Exercise details: Every record below is to be retyped exactly.

++++++++

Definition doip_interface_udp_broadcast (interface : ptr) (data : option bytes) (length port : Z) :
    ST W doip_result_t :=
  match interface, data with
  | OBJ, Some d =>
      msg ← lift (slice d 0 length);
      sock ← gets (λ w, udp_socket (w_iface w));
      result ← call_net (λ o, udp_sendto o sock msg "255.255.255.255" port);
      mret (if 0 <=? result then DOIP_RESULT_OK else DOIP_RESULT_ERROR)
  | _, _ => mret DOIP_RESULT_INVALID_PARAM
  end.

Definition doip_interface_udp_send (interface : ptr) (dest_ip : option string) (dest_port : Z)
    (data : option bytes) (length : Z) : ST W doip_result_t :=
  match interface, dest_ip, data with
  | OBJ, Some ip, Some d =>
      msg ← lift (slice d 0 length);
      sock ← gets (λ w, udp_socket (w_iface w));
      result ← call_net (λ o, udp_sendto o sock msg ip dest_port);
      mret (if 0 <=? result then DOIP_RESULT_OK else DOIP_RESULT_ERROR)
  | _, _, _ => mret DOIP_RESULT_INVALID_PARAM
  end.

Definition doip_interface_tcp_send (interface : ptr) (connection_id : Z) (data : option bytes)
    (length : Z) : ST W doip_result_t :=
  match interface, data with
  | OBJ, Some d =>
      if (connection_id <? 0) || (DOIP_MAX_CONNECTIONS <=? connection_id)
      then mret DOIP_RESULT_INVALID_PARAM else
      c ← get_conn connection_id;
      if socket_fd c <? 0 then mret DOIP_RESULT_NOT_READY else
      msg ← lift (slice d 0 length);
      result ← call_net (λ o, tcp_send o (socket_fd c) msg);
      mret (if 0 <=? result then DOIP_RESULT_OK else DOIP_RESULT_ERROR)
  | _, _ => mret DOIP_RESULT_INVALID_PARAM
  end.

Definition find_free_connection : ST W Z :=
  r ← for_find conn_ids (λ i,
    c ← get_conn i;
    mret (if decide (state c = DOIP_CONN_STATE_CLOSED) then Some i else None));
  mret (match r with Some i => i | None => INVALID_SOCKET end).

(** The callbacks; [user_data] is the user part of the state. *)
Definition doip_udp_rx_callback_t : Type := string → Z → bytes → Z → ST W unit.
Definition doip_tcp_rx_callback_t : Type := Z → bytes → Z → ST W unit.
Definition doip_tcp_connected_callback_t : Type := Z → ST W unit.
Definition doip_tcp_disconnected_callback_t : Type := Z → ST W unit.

++++++++

Exercise output:
Definition doip_interface_udp_broadcast (interface : ptr) (data : option bytes) (length port : Z) :
    ST W doip_result_t :=
  match interface, data with
  | OBJ, Some d =>
      msg ← lift (slice d 0 length);
      sock ← gets (λ w, udp_socket (w_iface w));
      result ← call_net (λ o, udp_sendto o sock msg "255.255.255.255" port);
      mret (if 0 <=? result then DOIP_RESULT_OK else DOIP_RESULT_ERROR)
  | _, _ => mret DOIP_RESULT_INVALID_PARAM
  end.

Definition doip_interface_udp_send (interface : ptr) (dest_ip : option string) (dest_port : Z)
    (data : option bytes) (length : Z) : ST W doip_result_t :=
  match interface, dest_ip, data with
  | OBJ, Some ip, Some d =>
      msg ← lift (slice d 0 length);
      sock ← gets (λ w, udp_socket (w_iface w));
      result ← call_net (λ o, udp_sendto o sock msg ip dest_port);
      mret (if 0 <=? result then DOIP_RESULT_OK else DOIP_RESULT_ERROR)
  | _, _, _ => mret DOIP_RESULT_INVALID_PARAM
  end.

Definition doip_interface_tcp_send (interface : ptr) (connection_id : Z) (data : option bytes)
    (length : Z) : ST W doip_result_t :=
  match interface, data with
  | OBJ, Some d =>
      if (connection_id <? 0) || (DOIP_MAX_CONNECTIONS <=? connection_id)
      then mret DOIP_RESULT_INVALID_PARAM else
      c ← get_conn connection_id;
      if socket_fd c <? 0 then mret DOIP_RESULT_NOT_READY else
      msg ← lift (slice d 0 length);
      result ← call_net (λ o, tcp_send o (socket_fd c) msg);
      mret (if 0 <=? result then DOIP_RESULT_OK else DOIP_RESULT_ERROR)
  | _, _ => mret DOIP_RESULT_INVALID_PARAM
  end.

Definition find_free_connection : ST W Z :=
  r ← for_find conn_ids (λ i,
    c ← get_conn i;
    mret (if decide (state c = DOIP_CONN_STATE_CLOSED) then Some i else None));
  mret (match r with Some i => i | None => INVALID_SOCKET end).

(** The callbacks; [user_data] is the user part of the state. *)
Definition doip_udp_rx_callback_t : Type := string → Z → bytes → Z → ST W unit.
Definition doip_tcp_rx_callback_t : Type := Z → bytes → Z → ST W unit.
Definition doip_tcp_connected_callback_t : Type := Z → ST W unit.
Definition doip_tcp_disconnected_callback_t : Type := Z → ST W unit.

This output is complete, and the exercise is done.